Last year, Wallace just so happened to be looking for a new project. After founding the DFW Business Training Center, a successful employment-training facility, he was able to retire at the age of 32. But Wallace soon grew restless—and outnumbered at home by his wife and six daughters—and saw an opportunity with the online social network boom to create a community where amateur athletes, fans, and coaches could come together.

About 1 in 17
of all high school senior boys playing interscholastic football will go on to play at an NCAA member institution.

Less than 1 in 35
of all high school senior boys playing interscholastic basketball will go on to play at an NCAA member institution.

Source: NCAA.org

“We didn’t just want a social network for people to just log on and chat. We wanted a network with some functionality,” Wallace says.

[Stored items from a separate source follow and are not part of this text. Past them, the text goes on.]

(** [lesson.remove()]: the first document with that [_id] leaves the
    collection. *)
Fixpoint remove (id : ObjectId) (db : Lesson.Collection)
    : Lesson.Collection :=
  match db with
  | [] => []
  | l :: rest =>
      if String.eqb (Lesson._id l) id then rest else l :: remove id rest
  end.

(** [exports.deleteLesson]. *)
Definition deleteLesson (user : Controller.User) (lessonId : ObjectId)
    (store : Store) : Store * Response unit :=
  match Lesson.findById (lessons store) lessonId with
  | None => (store, NotFound)
  | Some lesson =>
      match CourseDoc.findById (courses store) (Lesson.course lesson) with
      | None => (store, Failed)
      | Some course =>
          if notOwner user course then (store, Unauthorized)
          else
            (mkStore (remove lessonId (lessons store)) (previews store)
               (CourseDoc.incTotalLectures (Lesson.course lesson) (-1)
                  (courses store))
               (enrollments store) (progress store),
             Ok tt)
      end
  end.

End LessonsController.

(** ** The users controller *)

Module UsersController.

(** The statistics of [getUserProgress]. *)
Record Statistics : Type := mkStatistics {
  totalCourses : Z;
  completedCourses : Z;
  totalStudyTime : Z
}.

(** [exports.getUserProgress], its overall statistics: they are computed
    from the result of [Enrollment.find({ student, status: 'active' })]. *)
Definition getUserProgress (all : list Enrollment.t) (userId : ObjectId)
    : Statistics :=
  let enrollments :=
    filter (fun e => String.eqb (Enrollment.student e) userId
                     && Enrollment.Status_eqb (Enrollment.status e)
                          Enrollment.active) all in
  mkStatistics
    (Z.of_nat (List.length enrollments))
    (Z.of_nat (List.length
       (filter (fun e => Enrollment.Status_eqb (Enrollment.status e)
                           Enrollment.completed) enrollments)))
    (fold_left (fun total e => total + EnrollmentStats.totalStudyTime e)
       enrollments 0).

End UsersController.

(** ** Vocabulary of the further properties *)

Module Facts.

(** The percentage [updateWatchTime] stores for watch time [w] and
    duration [d]: [Math.min(Math.round((w / d) * 100), 100)]. *)
Definition watchedPercent (w d : Z) : JS.Number :=
  JS.Math_min (JS.roundedPercent w d) (JS.Fin 100).

(** [highestScore] bounds every attempt; [bestAttempt], once set, is the
    number of the first attempt that scored [highestScore]; while it is
    unset [highestScore] is still 0. *)
Definition bestConsistent (q : Progress.Quiz) : Prop :=
  (forall a, In a (Progress.attempts q) ->
             Progress.score a <= Progress.highestScore q)
  /\ match Progress.bestAttempt q with
     | Some k =>
         exists i a,
           k = Z.of_nat i + 1
           /\ nth_error (Progress.attempts q) i = Some a
           /\ Progress.attemptNumber a = k
           /\ Progress.score a = Progress.highestScore q
           /\ forall j b, (j < i)%nat ->
                          nth_error (Progress.attempts q) j = Some b ->
                          Progress.score b < Progress.highestScore q
     | None => Progress.highestScore q = 0
     end.

(** Distinct lessons of one course have distinct orders. *)
Definition ordersDistinct (db : Lesson.Collection) : Prop :=
  forall a b, In a db -> In b db ->
              Lesson.course a = Lesson.course b ->
              Lesson.order a = Lesson.order b -> a = b.

(** [m] follows [l] in the course: a later lesson of the same course. *)
Definition after (l m : Lesson.t) : Prop :=
  Lesson.course m = Lesson.course l /\ Lesson.order l < Lesson.order m.

(** A student has at most one enrollment in a course. *)
Definition onePerPair (es : list Enrollment.t) : Prop :=
  NoDup (map (fun e => (Enrollment.student e, Enrollment.course e)) es).

(** The number of enrollment documents of a course. *)
Definition enrolled (es : list Enrollment.t) (courseId : ObjectId) : Z :=
  Z.of_nat (List.length
    (filter (fun e => String.eqb (Enrollment.course e) courseId) es)).

(** Every course counts its enrollment documents in [enrollmentCount]. *)
Definition countsAgree (db : EnrollmentsController.Db) : Prop :=
  forall c, In c (EnrollmentsController.courses db) ->
            CourseDoc.enrollmentCount c
            = enrolled (EnrollmentsController.enrollments db)
                (CourseDoc._id c).

(** The courses have distinct [_id]s. *)
Definition idsDistinct (cs : CourseDoc.Collection) : Prop :=
  NoDup (map CourseDoc._id cs).

(** The course can be enrolled in by the student: it exists, is
    published, and the student has no enrollment in it. *)
Definition enrollable (db : EnrollmentsController.Db)
    (studentId courseId : ObjectId) : Prop :=
  exists course,
    CourseDoc.findById (EnrollmentsController.courses db) courseId
    = Some course
    /\ CourseDoc.status course = CourseDoc.published
    /\ EnrollmentsController.findEnrollment
         (EnrollmentsController.enrollments db) studentId courseId = None.

(** The progress documents of a collection hold their lesson as the
    stored reference, which is what a query without [populate] returns. *)
Definition references (ps : list Progress.t) : Prop :=
  forall p, In p ps -> exists id, Progress.lesson p = Progress.Unpopulated id.

(** Every course counts its lessons in [totalLectures]. *)
Definition lecturesAgree (store : LessonsController.Store) : Prop :=
  forall c, In c (LessonsController.courses store) ->
            CourseDoc.totalLectures c
            = Z.of_nat (List.length
                (filter (fun l => String.eqb (Lesson.course l)
                                    (CourseDoc._id c))
                   (LessonsController.lessons store))).

(** The user may change the lessons of the course: its instructor, or an
    admin. *)
Definition mayEdit (user : Controller.User) (course : CourseDoc.t) : Prop :=
  CourseDoc.instructor course = Controller.id user
  \/ Controller.role user = Controller.admin.

(** No question of the lesson carries a correct answer. *)
Definition answersHidden (l : Lesson.t) : Prop :=
  forall q, In q (Lesson.quiz_questions l) ->
            Lesson.correctAnswer q = JS.VUndefined.

End Facts.

(** ** More sample documents *)

Module Sample2.

Local Open Scope string_scope.

(** Three attempts on the sample quiz: 4, then 5, then 5 again. *)
Definition threeAttempts : list Spec.Submission :=
  [ Spec.mkSubmission 1000 [] 4 30;
    Spec.mkSubmission 2000 [] 5 40;
    Spec.mkSubmission 3000 [] 5 20 ].

(** The progress document of the sample video lesson as the request
    handler finds it: its [lesson] is the stored reference. *)
Definition asFound : Progress.t :=
  Progress.create Sample.studentId Sample.courseId
    "5f1a00000000000000000001" 900.

(** A video of 40 seconds. *)
Definition shortVideo : Lesson.t :=
  Lesson.mkLesson "5f1a00000000000000000004" Sample.courseId 4
    Lesson.video (Some 40) [] None true None.

(** A video whose stored duration is negative. *)
Definition negativeVideo : Lesson.t :=
  Lesson.mkLesson "5f1a00000000000000000005" Sample.courseId 5
    Lesson.video (Some (-40)) [] None true None.

(** The sample video lesson declared completed by an explicit status
    update, before any watch time was reported. *)
Definition declaredDone : Progress.t :=
  Controller.updateStatus 1000 Progress.completed
    (Sample.fresh Sample.videoLesson).

(** The [_id] of the [n]-th lesson of a long course. *)
Definition longCourseId (n : nat) : ObjectId :=
  String (ascii_of_nat (64 + n)) "f1a0000000000000000long".

(** A course of forty published lessons, and an active enrollment with
    the first twenty-three of them completed. *)
Definition fortyLessons : Lesson.Collection :=
  map (fun n => Sample.lessonAt (Z.of_nat n) (longCourseId n)) (seq 1 40).

Definition twentyThreeDone : Enrollment.t :=
  Enrollment.mkEnrollment "5f1a0000000000000000e040" Sample.studentId
    Sample.courseId Enrollment.active
    (map (fun n => Sample.done (longCourseId n)) (seq 1 23))
    (Some (longCourseId 24)) (JS.Fin 55) 500 None false None.

(** Bookmarks and notes of one progress document. *)
Definition lists : ProgressLists.t :=
  ProgressLists.mkLists
    [ ProgressLists.mkBookmark "5f1a0000000000000000c001" 30 "start" 100;
      ProgressLists.mkBookmark "5f1a0000000000000000c002" 95 "proof" 200 ]
    [ ProgressLists.mkNote "5f1a0000000000000000d001" "first" (Some 30)
        true 100 None;
      ProgressLists.mkNote "5f1a0000000000000000d002" "second" None
        false 200 None ]
    [].

Definition paidCourse : CourseDoc.t :=
  CourseDoc.mkCourse Sample.courseId "5f1a0000000000000000b001"
    CourseDoc.published 50 (Some 30) 1 5.

(** A store with one published course and the enrollment of one
    student. *)
Definition store : EnrollmentsController.Db :=
  EnrollmentsController.mkDb [paidCourse] [Sample.twoDone] [].

Definition otherStudent : ObjectId := "5f1a0000000000000000a002".

(** The paid course with its four text lessons and a quiz, the
    enrollment of one student, and no progress record yet. *)
Definition campus : LessonsController.Store :=
  LessonsController.mkStore
    (Sample.fourLessons ++ [Sample.quizLesson])%list []
    [paidCourse] [Sample.twoDone] [].

(** A request that declares the lesson completed. *)
Definition sayCompleted : Controller.Body :=
  Controller.mkBody None (Some Progress.completed) None None.

Definition teacher : Controller.User :=
  Controller.mkUser "5f1a0000000000000000b001" Controller.instructor.

(** The progress collection of a student who has completed one lesson
    of the course and opened another, later. *)
Definition twoRecords : list Progress.t :=
  [ Sample.markedDone;
    Progress.create Sample.studentId Sample.courseId
      "5f1a00000000000000000012" 2500 ].

(** A fifth text lesson for the course. *)
Definition fifthLesson : Lesson.t :=
  Sample.lessonAt 5 "5f1a00000000000000000015".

He created MySportsGroove.com, a Web site that launched in March, which not only allows its users to interact with athletes across the country, but also acts as an online sports agent for athletes ages 13 through 19.

“MySportsGroove is the first social network where people can upload their stats online, send their info to colleges nationwide, and actually make an aggressive effort to promote themselves for the sake of getting a college scholarship or just getting recognized,” Wallace says.

The site features daily scholar athletes, top videos of the day, SAT prep questions, recruiting tips, and sports trivia. Wallace hopes that athletes will be given the chance for exposure that he never received. “I’m looking forward to the day when I log on and see somebody’s smiling face who got a college scholarship because of [our work],” he says.